Doma-me por Inteiro

Data 28/09/2009 05:04:21 | Tópico: Textos


Chove lá fora. As gotas ofuscam os vidros da janela da sala, e, alheias são elas ao que se passa cá dentro. Já passam das 22 horas, e, tu ainda não terminaste de se arrumar. Do jeito como a chuva devorava o tempo, os ponteiros já não mais iam recuar ao nosso encontro. Não me importava com o tardar das horas, ali tendo o valsar da chuva diante dos olhos. A mim importava tão somente ficar tanto tempo assim privado de ti. Mas, sei do quanto gostas desses teus momentos em diálogo com o espelho, e, não seria eu deveras avaro a te roubar só para mim. Embora, muita embora, a idéia me tentasse, confesso, e, não mais me parecesse de todo ruim. Levanto-me do sofá, depois, a sobrancelha. Sorriso moleque de canto.

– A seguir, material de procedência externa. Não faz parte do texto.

(** * LogParser: a shallow embedding of [logfile_parser.py]

    The development follows the Python class [LogParser]: the pattern
    table, [detect_format], [parse_request], the three line extractors,
    the file loop [parse_log] and the tabulation [analyze].

    Modelling conventions.
    - A Python [str] is a [string]; characters are the code points below
      256, on which the character classes of [re] and of [str.strip] /
      [str.split] are written out exactly.
    - A Python [dict] is an insertion-ordered association list.
    - [re.match] is a backtracking matcher over the syntax tree of the
      three patterns, with the priorities of Python's engine (greedy and
      lazy repetition, ordered alternation) and numbered groups.
    - Exceptions are values of [exc]; [try/except ValueError] is a match.
    - [datetime.strptime] is a library function: the extractors take it
      as a parameter [strptime], [None] standing for [ValueError].
    - [int] raises [ValueError] on a text of more than 4300 digits, the
      default limit of the interpreter. *)

From Stdlib Require Import String Ascii List ZArith Bool Arith Lia Sorted.
Import ListNotations.
Open Scope string_scope.
Open Scope Z_scope.

(** ** Exceptions *)

Inductive exn : Type := ValueError | KeyError | TypeError.

Inductive exc (A : Type) : Type :=
| Ok (a : A)
| Raise (e : exn).
Arguments Ok {A} a.
Arguments Raise {A} e.

Definition bind {A B : Type} (m : exc A) (f : A -> exc B) : exc B :=
  match m with
  | Ok a => f a
  | Raise e => Raise e
  end.

Notation "x <- m ;; k" := (bind m (fun x => k))
  (at level 61, m at next level, right associativity).

(** ** Characters and strings *)

Definition code (a : ascii) : nat := nat_of_ascii a.

Definition LF : ascii := ascii_of_nat 10.
Definition CR : ascii := ascii_of_nat 13.
Definition DQ : ascii := ascii_of_nat 34.

Definition in_range (lo hi : nat) (a : ascii) : bool :=
  (Nat.leb lo (code a) && Nat.leb (code a) hi)%bool.

(** [\d] of a [str] pattern: the decimal digits. *)
Definition is_digit (a : ascii) : bool := in_range 48 57 a.

(** [\w] of a [str] pattern: alphanumerics and the underscore. *)
Definition is_word (a : ascii) : bool :=
  (in_range 48 57 a || in_range 65 90 a || in_range 97 122 a
   || in_range 95 95 a || in_range 170 170 a || in_range 178 179 a
   || in_range 181 181 a || in_range 185 186 a || in_range 188 190 a
   || in_range 192 214 a || in_range 216 246 a || in_range 248 255 a)%bool.

(** The whitespace of [str.strip()] and [str.split()]. *)
Definition is_space (a : ascii) : bool :=
  (in_range 9 13 a || in_range 28 32 a || in_range 133 133 a
   || in_range 160 160 a)%bool.

Definition str1 (a : ascii) : string := String a EmptyString.

(** A text between double quotes. *)
Definition quoted (s : string) : string := String DQ (s ++ str1 DQ).

Fixpoint str_forall (p : ascii -> bool) (s : string) : bool :=
  match s with
  | EmptyString => true
  | String a s' => (p a && str_forall p s')%bool
  end.

Definition is_empty (s : string) : bool :=
  match s with
  | EmptyString => true
  | String _ _ => false
  end.

Fixpoint lstrip (s : string) : string :=
  match s with
  | EmptyString => EmptyString
  | String a s' => if is_space a then lstrip s' else s
  end.

Fixpoint rstrip (s : string) : string :=
  match s with
  | EmptyString => EmptyString
  | String a s' =>
      let r := rstrip s' in
      if (is_space a && is_empty r)%bool then EmptyString else String a r
  end.

(** [s.strip()] *)
Definition strip (s : string) : string := rstrip (lstrip s).

(** [s.split()]: the maximal runs of non-whitespace, in order. *)
Fixpoint split_ws_aux (s : string) (cur : string) : list string :=
  match s with
  | EmptyString => if is_empty cur then [] else [cur]
  | String a s' =>
      if is_space a
      then (if is_empty cur then split_ws_aux s' EmptyString
            else cur :: split_ws_aux s' EmptyString)
      else split_ws_aux s' (cur ++ str1 a)
  end.

Definition split_ws (s : string) : list string := split_ws_aux s EmptyString.

(** ** [int] on text *)

Definition digit_val (a : ascii) : Z := Z.of_nat (code a) - 48.

Fixpoint digits_val (acc : Z) (s : string) : Z :=
  match s with
  | EmptyString => acc
  | String a s' => digits_val (10 * acc + digit_val a) s'
  end.

(** Digits with single underscores between them, as [int] accepts. *)
Fixpoint int_body (s : string) (after_digit : bool) (acc : Z) : option Z :=
  match s with
  | EmptyString => if after_digit then Some acc else None
  | String a s' =>
      if is_digit a then int_body s' true (10 * acc + digit_val a)
      else if (Ascii.eqb a "_" && after_digit)%bool
           then match s' with
                | EmptyString => None
                | String b _ => if is_digit b then int_body s' false acc else None
                end
           else None
  end.

(** [sys.get_int_max_str_digits()]: the interpreter's limit on the
    number of digits of a decimal text that [int] converts, at its
    default value (CPython 3.11 and later). *)
Definition int_max_str_digits : Z := 4300.

(** The digits of [s], separators not counted. *)
Fixpoint digit_count (s : string) : nat :=
  match s with
  | EmptyString => O
  | String a s' => ((if is_digit a then 1 else 0) + digit_count s')%nat
  end.

(** [int(s)] for a [str]: surrounding whitespace, an optional sign, then
    decimal digits; anything else raises [ValueError], and so does a text
    of more than [int_max_str_digits] digits. *)
Definition py_int (s : string) : exc Z :=
  let t := strip s in
  let '(neg, body) :=
    match t with
    | String "-" t' => (true, t')
    | String "+" t' => (false, t')
    | _ => (false, t)
    end in
  match int_body body false 0 with
  | Some n =>
      if Z.of_nat (digit_count body) <=? int_max_str_digits
      then Ok (if neg then - n else n)
      else Raise ValueError
  | None => Raise ValueError
  end.

(** ** Regular expressions *)

Inductive cclass : Type :=
| CLit (c : ascii)   (* a literal character *)
| CDigit             (* \d *)
| CWord              (* \w *)
| CAny.              (* .  : anything but a newline *)

Definition in_class (c : cclass) (a : ascii) : bool :=
  match c with
  | CLit x => Ascii.eqb a x
  | CDigit => is_digit a
  | CWord => is_word a
  | CAny => negb (Ascii.eqb a LF)
  end.

Inductive regex : Type :=
| Eps
| Atom (c : cclass)
| Rep (c : cclass) (lo : nat) (hi : option nat) (greedy : bool)
| Cat (r1 r2 : regex)
| Alt (r1 r2 : regex)
| Grp (i : nat) (r : regex).

(** Captured groups, most recent binding first. *)
Definition captures : Type := list (nat * string).

Fixpoint group (i : nat) (c : captures) : option string :=
  match c with
  | [] => None
  | (j, s) :: c' => if Nat.eqb i j then Some s else group i c'
  end.

Definition can_more (hi : option nat) : bool :=
  match hi with
  | Some O => false
  | _ => true
  end.

Definition dec_hi (hi : option nat) : option nat :=
  match hi with
  | Some n => Some (Nat.pred n)
  | None => None
  end.

(** Repetition of a one-character atom between [lo] and [hi] times,
    followed by the continuation [k].  Greedy: one more character is
    tried before stopping; lazy: stopping is tried first. *)
Fixpoint rep {A : Type} (c : cclass) (lo : nat) (hi : option nat) (greedy : bool)
    (s : string) (k : string -> option A) : option A :=
  let more (_ : unit) :=
    match s with
    | String a s' =>
        if (in_class c a && can_more hi)%bool
        then rep c (Nat.pred lo) (dec_hi hi) greedy s' k
        else None
    | EmptyString => None
    end in
  match lo with
  | S _ => more tt
  | O =>
      if greedy
      then match more tt with
           | Some x => Some x
           | None => k s
           end
      else match k s with
           | Some x => Some x
           | None => more tt
           end
  end.

(** The text of [s] consumed before its suffix [s']. *)
Definition consumed (s s' : string) : string :=
  substring 0 (String.length s - String.length s') s.

(** The backtracking matcher: [rmatch r s caps k] matches [r] at the head
    of [s] and passes the rest and the groups to [k]; when [k] fails the
    next alternative in priority order is tried. *)
Fixpoint rmatch {A : Type} (r : regex) (s : string) (caps : captures)
    (k : string -> captures -> option A) : option A :=
  match r with
  | Eps => k s caps
  | Atom c =>
      match s with
      | String a s' => if in_class c a then k s' caps else None
      | EmptyString => None
      end
  | Rep c lo hi g => rep c lo hi g s (fun s' => k s' caps)
  | Cat r1 r2 => rmatch r1 s caps (fun s' caps' => rmatch r2 s' caps' k)
  | Alt r1 r2 =>
      match rmatch r1 s caps k with
      | Some x => Some x
      | None => rmatch r2 s caps k
      end
  | Grp i r1 =>
      rmatch r1 s caps (fun s' caps' => k s' ((i, consumed s s') :: caps'))
  end.

Fixpoint ngroups (r : regex) : nat :=
  match r with
  | Cat r1 r2 | Alt r1 r2 => ngroups r1 + ngroups r2
  | Grp _ r1 => S (ngroups r1)
  | _ => O
  end.

(** [re.match(pattern, s)] followed by [.groups()]: [None] when there is
    no match at the start of [s]. *)
Definition re_match (r : regex) (s : string) : option (list (option string)) :=
  rmatch r s [] (fun _ caps =>
    Some (map (fun i => group i caps) (seq 1 (ngroups r)))).

(** Pattern syntax. *)
Fixpoint lit (s : string) : regex :=
  match s with
  | EmptyString => Eps
  | String a s' => Cat (Atom (CLit a)) (lit s')
  end.

Fixpoint cat (rs : list regex) : regex :=
  match rs with
  | [] => Eps
  | r :: rs' => Cat r (cat rs')
  end.

Definition star_lazy (c : cclass) : regex := Rep c 0 None false.
Definition star (c : cclass) : regex := Rep c 0 None true.
Definition plus (c : cclass) : regex := Rep c 1 None true.
Definition upto3 (c : cclass) : regex := Rep c 1 (Some 3%nat) true.

(** [\d{1,3}\.\d{1,3}\.\d{1,3}\.\d{1,3}] *)
Definition dotted_quad : regex :=
  cat [upto3 CDigit; lit "."; upto3 CDigit; lit ".";
       upto3 CDigit; lit "."; upto3 CDigit].

(** [(\d{1,3}\.\d{1,3}\.\d{1,3}\.\d{1,3}) - - \[(.*?)\] "(.*?)" (\d+) (\d+|-)] *)
Definition apache_re : regex :=
  cat [Grp 1 dotted_quad; lit " - - [";
       Grp 2 (star_lazy CAny); lit "] "; Atom (CLit DQ);
       Grp 3 (star_lazy CAny); Atom (CLit DQ); lit " ";
       Grp 4 (plus CDigit); lit " ";
       Grp 5 (Alt (plus CDigit) (lit "-"))].

(** [(\d{1,3}\.\d{1,3}\.\d{1,3}\.\d{1,3}) - .* \[(.*?)\] "(.*?)" (\d+) (\d+) "(.*?)" "(.*?)"] *)
Definition nginx_re : regex :=
  cat [Grp 1 dotted_quad; lit " - "; star CAny; lit " [";
       Grp 2 (star_lazy CAny); lit "] "; Atom (CLit DQ);
       Grp 3 (star_lazy CAny); Atom (CLit DQ); lit " ";
       Grp 4 (plus CDigit); lit " ";
       Grp 5 (plus CDigit); lit " "; Atom (CLit DQ);
       Grp 6 (star_lazy CAny); Atom (CLit DQ); lit " "; Atom (CLit DQ);
       Grp 7 (star_lazy CAny); Atom (CLit DQ)].

(** [\[(.*?)\] \[(\w+)\] \[(.*?)\] ] and a fourth group: the greedy rest
    of the line. *)
Definition app_re : regex :=
  cat [lit "["; Grp 1 (star_lazy CAny); lit "] [";
       Grp 2 (plus CWord); lit "] [";
       Grp 3 (star_lazy CAny); lit "] ";
       Grp 4 (star CAny)].

(** [self.patterns], in insertion order. *)
Definition patterns : list (string * regex) :=
  [("apache", apache_re); ("nginx", nginx_re); ("app", app_re)].

(** ** Dictionaries

    A [dict] keeps its keys in insertion order: assigning to a key that
    is present replaces the value in place, a new key goes to the end. *)

Section Dict.
Context {K V : Type} (eqb : K -> K -> bool).

Definition dict : Type := list (K * V).

Fixpoint dict_get (d : dict) (k : K) : option V :=
  match d with
  | [] => None
  | (k', v) :: d' => if eqb k k' then Some v else dict_get d' k
  end.

(** [k in d] *)
Definition dict_has (d : dict) (k : K) : bool :=
  match dict_get d k with
  | Some _ => true
  | None => false
  end.

(** [d[k]] *)
Definition getitem (d : dict) (k : K) : exc V :=
  match dict_get d k with
  | Some v => Ok v
  | None => Raise KeyError
  end.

Raios. Riscam-me o céu de um lado a outro. Em cima da mesa, uma taça de vinho tinto e doce, servida por ti, ainda antes de saíres ao teu colóquio. Estrondo. O barulho provocado pelo raio estremece, de leve, a mesa junto à janela. A taça titubeia, e, o vinho reverencia-me, beijando-me os sapatos. Molhados. Molhados como meus lábios quando se provam dos teus. Abaixo-me a altura da mesa, e, com um lenço colho as gotas derramadas em meu sapato. Novo estrondo. Mais um vibrar sobre a mesa. Desta vez, as gotas não se contentam em se rebaixar a tanto, e, se juntam a me banhar todo o peito. Manchas purpúreas sobre a branca seda.

Levanto-me do chão, constato-me da vingança do vinho! Os ciúmes não foram ao acaso, e, se dos meus lábios não pode beber, como assim os teus fizeram, que seja somente seu o meu peito, beijando-me inteiro assim ao seu jeito. Desfaço-me dos botões de cada um de seus enlaces. Sobre os vidros molhados em mosaico, um clarão reflete teu corpo finamente vestido, rogando-me susto que não te distrai os olhos. Tomei a tua direção, e, tu ainda mais bela, puxa-me pela parte já entreaberta, desnuda e arranha-me o peito com o leve roçar de tuas unhas sobre minha pele.

Quedei as pálpebras, olhei fixamente o minucioso trabalho de tuas mãos. A chuva se apodera de todos lá fora, e, cá dentro, tu já me dominas por completo. Mais um raio riscando-me os céus. Mais uma unha tua marcando-me as costas. Dos raios, resulta-me a escuridão. De tua unha em minhas costas, o fim de todos os sentidos e qualquer fragmento de razão. Devorado fui por cada um de teus desejos, entreguei-me de uma vez a esta minha paixão.

Peguei-te pelos braços, joguei-te junto à parede. Prendi-te com o peso do meu corpo, apoiei meu quadril junto ao teu. A claridade dos raios invadia toda sala, mas nada se permitia passar por entre nós. Eu já não mais deixava. Tu já nem mais podias. Encosto minha testa a tua, meu peito junto ao teu. Minha mão percorre tua perna, fazendo-te carinhos, apertando-a levemente. Minha boca se embebe do teu colo, tuas mãos percorrem as minhas desnudadas espáduas, descem-me as costas, sobem-me ao pescoço, bagunçam-me, puxam-me pelos cabelos. Seguro-te inteira pela cintura, abandono teu colo, ergo a cabeça. Teu cheiro ainda me queima as narinas, e, tua boca me fomenta insistentemente. Pedes-me que não pare. Perco-me em cada um de teus detalhes. Os delicados traços dos teus lábios, a sedutora maciez de tua pele, o inebrio do cheiro do teu corpo abandonado, o teu olhar que me queima quando me queres.

Sucumbo-me aos teus beijos, entrego-me inteiro, declaro-te aos ouvidos, meu amor eterno. Dize-me que amas assim nesses nossos sussurros trocados, não me deixes lá fora, por nem mais um inverno. E se amanhã não te lembrares de nada dito ou escrito que seja, entendas apenas que é somente a ti que eu quero, cala-me a boca, corre e me beija.